Ruysbroeck (JRNE) – Do Triplo Advento de Cristo
Tradução Antonio Carneiro de Ruysbroeck, JRNE
Excertos selecionados originalmente por Jacqueline Chambron (HVM)
CAPÍTULO V - DA PRIMEIRA VINDA DO SENHOR AO HOMEM INTERIOR.
Mesmo que os olhos sejam claros e a vista sutil, se o objeto amável e gracioso falta, isso não é suficiente para ver e não serve de nada ou quase nada. Assim, Cristo quer mostrar aos olhos iluminados da inteligência o objeto que ela deve contemplar, ou seja, seu Esposo que vem nela interiormente.
Encontra-se nos homens dedicados devotamente à vida interior três maneiras particulares pelas quais Deus se apresenta à alma, e cada uma dessas vindas a eleva a um grau superior e a exercícios mais íntimos.
Na primeira, Cristo excita e estimula o homem interiormente de maneira sensível, e o atrai para o alto, para o céu, com todas as suas potências, reclamando dele a unidade com Deus. Essa impulsão e essa atração se fazem sentir no coração e na unidade das potências inferiores, especialmente na potência afetiva. Pois a primeira vinda de Cristo exerce sua influência e sua ação sobre a parte inferior do homem, para que seja plenamente purificada, elevada, inflamada e impelida para o interior. Essa impulsão íntima de Deus derrama dons ou os retira, enriquece ou empobrece, alegra ou desola, excita a esperança ou deixa no abandono, aquece ou gela. E todos esses dons ou influências contrárias desafiam toda expressão em qualquer língua.
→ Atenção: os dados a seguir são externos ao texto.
(** The [while (has_next(lexer))] loop. Every iteration that comes back to
    the loop head has skipped one character, so the loop is defined by
    recursion on the characters still ahead of the cursor ([pending], which
    is [input lexer] at every call); [scan_loop_unfold] below gives the loop
    in the shape of the source. *)
Fixpoint scan_loop (pending : list Z) (s : Scanner) (lexer : TSLexer)
    (valid_symbols : TokenType -> bool) : Outcome :=
  match pending with
  | [] => NoReturn s lexer
  | _ :: pending' =>
      if has_next lexer then
        if is_space (next_codepoint lexer) then
          scan_loop pending' s (skip lexer) valid_symbols
        else scan_token s lexer valid_symbols
      else NoReturn s lexer
  end.

Definition scan (s : Scanner) (lexer : TSLexer)
    (valid_symbols : TokenType -> bool) : Outcome :=
  if valid_symbols INDENT || valid_symbols NEWLINE || valid_symbols DEDENT
  then scan_loop (input lexer) s lexer valid_symbols
  else NoReturn s lexer.

(** ** Reading outcomes *)

(** The structural token an outcome hands to the host, if any. *)
Definition emitted (o : Outcome) : option TokenType :=
  match o with
  | Returned true _ lexer => result_symbol lexer
  | _ => None
  end.

(** The scanner state an outcome leaves behind, if the call finished. *)
Definition scanner_after (o : Outcome) : option Scanner :=
  match o with
  | Returned _ s _ => Some s
  | NoReturn s _ => Some s
  | _ => None
  end.

Definition lexer_after (o : Outcome) : option TSLexer :=
  match o with
  | Returned _ _ lexer => Some lexer
  | NoReturn _ lexer => Some lexer
  | _ => None
  end.

(** ** Vocabulary of the claims *)

(** The cursor after the white space in front of it has been skipped. *)
Fixpoint skip_spaces (pending : list Z) (lexer : TSLexer) : TSLexer :=
  match pending with
  | [] => lexer
  | c :: pending' =>
      if is_space c then skip_spaces pending' (skip lexer) else lexer
  end.

Definition at_token (lexer : TSLexer) : TSLexer :=
  skip_spaces (input lexer) lexer.

(** The code point of the logical-and sign, U+2227. *)
Definition LAND_SIGN : Z := 8743.

(** The characters at the cursor spell the connective: the sign itself, or
    a slash followed by a backslash. *)
Definition spells_land (lexer : TSLexer) : bool :=
  match input lexer with
  | c :: rest =>
      (c =? LAND_SIGN)
      || ((c =? SLASH)
          && match rest with d :: _ => d =? BACKSLASH | [] => false end)
  | [] => false
  end.

(** The cursor stands where [scan] runs its connective case: the next code
    point equals the case label, or is a slash followed by a backslash. *)
Definition takes_land_case (lexer : TSLexer) : bool :=
  match input lexer with
  | c :: rest =>
      (c =? LAND_CASE_LABEL)
      || ((c =? SLASH)
          && match rest with d :: _ => d =? BACKSLASH | [] => false end)
  | [] => false
  end.

(** A character that starts some other token stands at the cursor: not
    white space, not the end of the input, not a spelling of the connective,
    and not the value of the case label (which is no code point at all). *)
Definition spells_other (lexer : TSLexer) : bool :=
  has_next lexer && negb (is_space (lookahead lexer))
  && negb (spells_land lexer)
  && negb (lookahead lexer =? LAND_CASE_LABEL).

Definition legal (valid_symbols : TokenType -> bool) (t : TokenType) : Prop :=
  valid_symbols t = true.

Definition only (t : TokenType) : TokenType -> bool := TokenType_eqb t.

Definition none_valid : TokenType -> bool := fun _ => false.

Definition all_valid : TokenType -> bool := fun _ => true.

(** The cursor the land handler is called with: where it was, for the case
    label, or behind the slash of the two-character spelling. *)
Definition land_cursor (first : TSLexer) : TSLexer :=
  if next_codepoint first =? LAND_CASE_LABEL then mark_end first
  else advance (mark_end first).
A vinda de que falamos, com os exercícios que lhe são próprios, divide-se em quatro modos sempre mais elevados, como mostraremos mais tarde. E é o ornamento da parte inferior do homem, na vida interior.
CAPÍTULO VI - DA SEGUNDA VINDA DO SENHOR AO HOMEM INTERIOR.
O segundo modo pelo qual Cristo se apresenta intimamente é de ordem mais elevada e que imprime mais a sua semelhança ao mesmo tempo que se acompanha de dons mais magníficos e de maior clareza. É um influxo, nas potências superiores da alma, da riqueza dos dons divinos, tendo por efeito firmar, iluminar e enriquecer o espírito de muitas maneiras. Este influxo divino em nós reclama de nossa parte uma saída de nós mesmos e um retorno, com toda a riqueza que nos foi concedida, para o próprio fundo de onde ela se escoou. Deus, neste mesmo influxo, derrama e manifesta dons maravilhosos, mas exige que a alma lhe renda ao cêntuplo todos os seus dons e muito além do que a criatura pode fazer. Esta prática e este modo são de natureza mais nobre e assemelham-se mais a Deus do que os primeiros, e ali se encontra o ornamento das três potências superiores da alma.
CAPÍTULO VII - DA TERCEIRA VINDA DO SENHOR.
O terceiro modo da vinda íntima do Senhor em nós consiste numa moção ou toque interior, que se opera na unidade do espírito, domínio das potências superiores da alma e fonte de onde elas fluem, para ali regressarem incessantemente, e permanecerem unidas, tudo por meio do laço de amor e da unidade natural do espírito. A vinda de que falamos eleva a alma ao grau mais íntimo e mais alto da vida interior, e a unidade do espírito é adornada de mil maneiras.
Mas em cada uma dessas vindas, Cristo reclama uma saída particular de nós mesmos, bem como uma vida conforme ao modo de sua vinda. Assim, Ele diz cada vez em espírito em nosso coração: “Saem, e que a vida de cada um se exercite em praticar o que a graça e os dons d’Ele inspiram.”
Porque se o Espírito de Deus nos persegue, nos impele, nos atrai, se derrama e age em nós, devemos em troca sair de nós mesmos e nos aplicar a exercícios interiores, a fim de nos tornarmos perfeitos. Pois contrariar o Espírito de Deus por uma vida pouco conforme às suas inspirações, seria privar-se de sua moção íntima e perder assim a aptidão à virtude.
Tais são as três vindas de Cristo que convidam à prática da vida interior. Agora, precisamos explicar e analisar cada uma delas em particular. Assim, deve-se prestar atenção com zelo diligente; pois quem nunca provou essas coisas não pode compreendê-las facilmente.